▶ _ASSIGNMENT_:
Quote every line from the top of the listing down to and including the line that contains "[Q] where the".

▶ _SOURCE RECORDS_:
━━━━━━━━━━━━━━━━

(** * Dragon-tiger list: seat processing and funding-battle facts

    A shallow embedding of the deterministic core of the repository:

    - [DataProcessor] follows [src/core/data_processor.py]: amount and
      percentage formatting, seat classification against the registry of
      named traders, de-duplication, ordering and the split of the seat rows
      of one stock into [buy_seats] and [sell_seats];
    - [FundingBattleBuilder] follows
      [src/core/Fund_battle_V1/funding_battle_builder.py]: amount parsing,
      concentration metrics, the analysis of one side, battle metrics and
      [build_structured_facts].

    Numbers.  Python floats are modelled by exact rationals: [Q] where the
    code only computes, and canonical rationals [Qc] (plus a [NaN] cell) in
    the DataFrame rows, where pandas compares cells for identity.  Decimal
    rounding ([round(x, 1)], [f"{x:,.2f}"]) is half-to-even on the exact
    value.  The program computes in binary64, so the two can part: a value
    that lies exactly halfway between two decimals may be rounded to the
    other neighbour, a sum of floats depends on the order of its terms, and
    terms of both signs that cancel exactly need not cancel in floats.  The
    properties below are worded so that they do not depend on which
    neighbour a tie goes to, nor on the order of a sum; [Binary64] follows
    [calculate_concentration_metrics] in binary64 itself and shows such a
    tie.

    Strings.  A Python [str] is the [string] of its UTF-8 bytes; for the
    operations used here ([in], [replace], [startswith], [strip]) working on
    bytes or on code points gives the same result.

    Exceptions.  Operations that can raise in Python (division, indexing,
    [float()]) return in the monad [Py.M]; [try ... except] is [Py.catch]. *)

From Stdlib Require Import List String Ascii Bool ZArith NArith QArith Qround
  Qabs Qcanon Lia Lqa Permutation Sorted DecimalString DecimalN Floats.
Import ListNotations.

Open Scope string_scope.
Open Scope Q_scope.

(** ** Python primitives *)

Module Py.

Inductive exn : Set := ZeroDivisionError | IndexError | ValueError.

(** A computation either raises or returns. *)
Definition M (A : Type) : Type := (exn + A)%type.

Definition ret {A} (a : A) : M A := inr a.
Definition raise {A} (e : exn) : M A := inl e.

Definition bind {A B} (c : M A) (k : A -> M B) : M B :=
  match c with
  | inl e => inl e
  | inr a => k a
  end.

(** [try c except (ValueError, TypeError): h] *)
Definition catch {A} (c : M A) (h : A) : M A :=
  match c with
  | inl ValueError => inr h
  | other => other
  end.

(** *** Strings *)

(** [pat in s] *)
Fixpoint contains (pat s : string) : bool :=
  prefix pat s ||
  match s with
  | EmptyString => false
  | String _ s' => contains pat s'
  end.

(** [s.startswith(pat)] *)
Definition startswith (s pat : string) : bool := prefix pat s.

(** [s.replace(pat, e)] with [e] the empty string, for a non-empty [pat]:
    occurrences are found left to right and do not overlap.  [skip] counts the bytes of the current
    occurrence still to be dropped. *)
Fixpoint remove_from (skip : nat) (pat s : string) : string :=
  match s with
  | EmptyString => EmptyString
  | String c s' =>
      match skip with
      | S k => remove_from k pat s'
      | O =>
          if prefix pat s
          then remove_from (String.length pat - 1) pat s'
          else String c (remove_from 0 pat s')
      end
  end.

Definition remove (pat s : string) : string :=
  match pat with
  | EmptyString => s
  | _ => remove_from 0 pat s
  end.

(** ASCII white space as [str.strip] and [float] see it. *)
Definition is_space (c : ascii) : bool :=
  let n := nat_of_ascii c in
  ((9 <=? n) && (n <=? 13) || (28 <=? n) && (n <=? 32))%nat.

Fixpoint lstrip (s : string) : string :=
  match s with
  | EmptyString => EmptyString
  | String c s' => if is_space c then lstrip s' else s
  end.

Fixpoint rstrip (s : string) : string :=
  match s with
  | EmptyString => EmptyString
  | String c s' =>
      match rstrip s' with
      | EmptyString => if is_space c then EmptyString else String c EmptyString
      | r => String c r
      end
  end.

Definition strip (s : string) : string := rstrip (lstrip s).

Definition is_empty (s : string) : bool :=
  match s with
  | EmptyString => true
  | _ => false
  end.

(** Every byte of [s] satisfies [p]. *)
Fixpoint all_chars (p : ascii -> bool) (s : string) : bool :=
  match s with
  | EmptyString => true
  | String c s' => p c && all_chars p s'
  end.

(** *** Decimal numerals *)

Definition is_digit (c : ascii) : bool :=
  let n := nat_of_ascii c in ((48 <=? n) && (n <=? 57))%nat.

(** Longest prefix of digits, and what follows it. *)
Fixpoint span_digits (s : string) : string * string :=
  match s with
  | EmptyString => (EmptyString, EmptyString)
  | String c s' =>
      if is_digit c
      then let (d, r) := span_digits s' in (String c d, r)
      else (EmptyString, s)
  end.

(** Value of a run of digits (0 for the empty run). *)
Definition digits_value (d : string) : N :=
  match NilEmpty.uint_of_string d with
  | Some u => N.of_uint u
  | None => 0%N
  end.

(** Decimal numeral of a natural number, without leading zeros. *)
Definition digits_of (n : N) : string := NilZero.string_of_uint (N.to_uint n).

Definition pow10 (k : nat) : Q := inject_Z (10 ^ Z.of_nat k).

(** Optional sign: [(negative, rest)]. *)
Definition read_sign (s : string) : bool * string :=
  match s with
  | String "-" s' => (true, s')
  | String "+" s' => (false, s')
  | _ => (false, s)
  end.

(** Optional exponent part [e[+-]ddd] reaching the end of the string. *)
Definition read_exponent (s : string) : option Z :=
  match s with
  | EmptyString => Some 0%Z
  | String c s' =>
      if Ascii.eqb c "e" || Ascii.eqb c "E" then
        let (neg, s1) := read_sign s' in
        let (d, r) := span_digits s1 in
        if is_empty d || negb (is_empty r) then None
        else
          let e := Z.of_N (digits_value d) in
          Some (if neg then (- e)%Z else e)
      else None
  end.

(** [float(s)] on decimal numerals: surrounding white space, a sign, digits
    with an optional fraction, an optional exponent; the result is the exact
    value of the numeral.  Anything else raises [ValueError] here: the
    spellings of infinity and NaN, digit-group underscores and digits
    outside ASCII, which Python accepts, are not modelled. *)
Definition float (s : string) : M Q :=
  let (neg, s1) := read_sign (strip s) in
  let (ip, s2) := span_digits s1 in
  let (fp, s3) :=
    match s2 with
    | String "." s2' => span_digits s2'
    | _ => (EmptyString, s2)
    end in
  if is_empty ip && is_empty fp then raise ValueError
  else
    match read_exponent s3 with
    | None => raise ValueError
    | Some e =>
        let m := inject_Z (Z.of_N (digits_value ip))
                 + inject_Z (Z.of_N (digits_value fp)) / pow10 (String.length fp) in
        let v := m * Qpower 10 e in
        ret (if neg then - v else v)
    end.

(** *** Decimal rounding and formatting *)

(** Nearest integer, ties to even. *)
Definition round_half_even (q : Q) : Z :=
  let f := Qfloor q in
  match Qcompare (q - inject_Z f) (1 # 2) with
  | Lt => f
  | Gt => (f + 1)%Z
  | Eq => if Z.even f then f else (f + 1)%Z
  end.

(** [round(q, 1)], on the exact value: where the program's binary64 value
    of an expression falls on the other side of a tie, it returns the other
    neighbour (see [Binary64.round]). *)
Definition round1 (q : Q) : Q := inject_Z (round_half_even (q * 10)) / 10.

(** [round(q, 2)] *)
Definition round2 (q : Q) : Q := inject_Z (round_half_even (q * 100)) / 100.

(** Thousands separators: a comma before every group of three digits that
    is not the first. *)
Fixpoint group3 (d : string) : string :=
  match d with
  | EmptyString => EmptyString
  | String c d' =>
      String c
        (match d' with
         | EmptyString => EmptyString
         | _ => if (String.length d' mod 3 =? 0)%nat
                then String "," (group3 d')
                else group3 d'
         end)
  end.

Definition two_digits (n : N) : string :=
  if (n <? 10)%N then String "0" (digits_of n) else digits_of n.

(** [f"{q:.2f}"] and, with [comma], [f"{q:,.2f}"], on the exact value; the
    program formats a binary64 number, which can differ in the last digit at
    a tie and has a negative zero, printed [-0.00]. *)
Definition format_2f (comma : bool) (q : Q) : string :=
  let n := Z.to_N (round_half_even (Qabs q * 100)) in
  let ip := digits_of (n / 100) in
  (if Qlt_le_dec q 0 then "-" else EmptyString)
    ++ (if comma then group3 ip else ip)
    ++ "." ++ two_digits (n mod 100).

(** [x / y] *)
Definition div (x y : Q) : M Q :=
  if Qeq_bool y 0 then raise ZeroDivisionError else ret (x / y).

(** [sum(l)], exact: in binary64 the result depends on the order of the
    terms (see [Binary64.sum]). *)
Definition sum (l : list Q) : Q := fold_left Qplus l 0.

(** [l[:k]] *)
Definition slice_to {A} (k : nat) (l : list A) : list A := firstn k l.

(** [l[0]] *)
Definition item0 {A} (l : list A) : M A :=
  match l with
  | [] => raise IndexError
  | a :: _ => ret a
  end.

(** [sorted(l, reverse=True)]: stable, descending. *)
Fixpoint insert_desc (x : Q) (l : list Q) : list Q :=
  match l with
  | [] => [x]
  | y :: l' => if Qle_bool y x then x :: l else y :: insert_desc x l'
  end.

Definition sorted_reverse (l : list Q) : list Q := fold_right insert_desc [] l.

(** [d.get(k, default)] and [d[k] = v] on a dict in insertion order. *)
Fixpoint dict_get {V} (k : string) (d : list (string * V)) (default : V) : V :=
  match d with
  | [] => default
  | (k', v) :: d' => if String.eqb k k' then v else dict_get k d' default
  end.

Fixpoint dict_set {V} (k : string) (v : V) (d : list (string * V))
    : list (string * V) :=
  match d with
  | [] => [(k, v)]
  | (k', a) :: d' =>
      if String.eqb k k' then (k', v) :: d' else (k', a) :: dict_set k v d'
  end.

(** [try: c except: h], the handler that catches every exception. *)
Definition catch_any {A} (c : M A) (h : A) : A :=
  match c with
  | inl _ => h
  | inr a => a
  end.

━━━━━━━━━━━━━━━━

▶ _OUTPUT BELOW_:
(** * Dragon-tiger list: seat processing and funding-battle facts

    A shallow embedding of the deterministic core of the repository:

    - [DataProcessor] follows [src/core/data_processor.py]: amount and
      percentage formatting, seat classification against the registry of
      named traders, de-duplication, ordering and the split of the seat rows
      of one stock into [buy_seats] and [sell_seats];
    - [FundingBattleBuilder] follows
      [src/core/Fund_battle_V1/funding_battle_builder.py]: amount parsing,
      concentration metrics, the analysis of one side, battle metrics and
      [build_structured_facts].

    Numbers.  Python floats are modelled by exact rationals: [Q] where the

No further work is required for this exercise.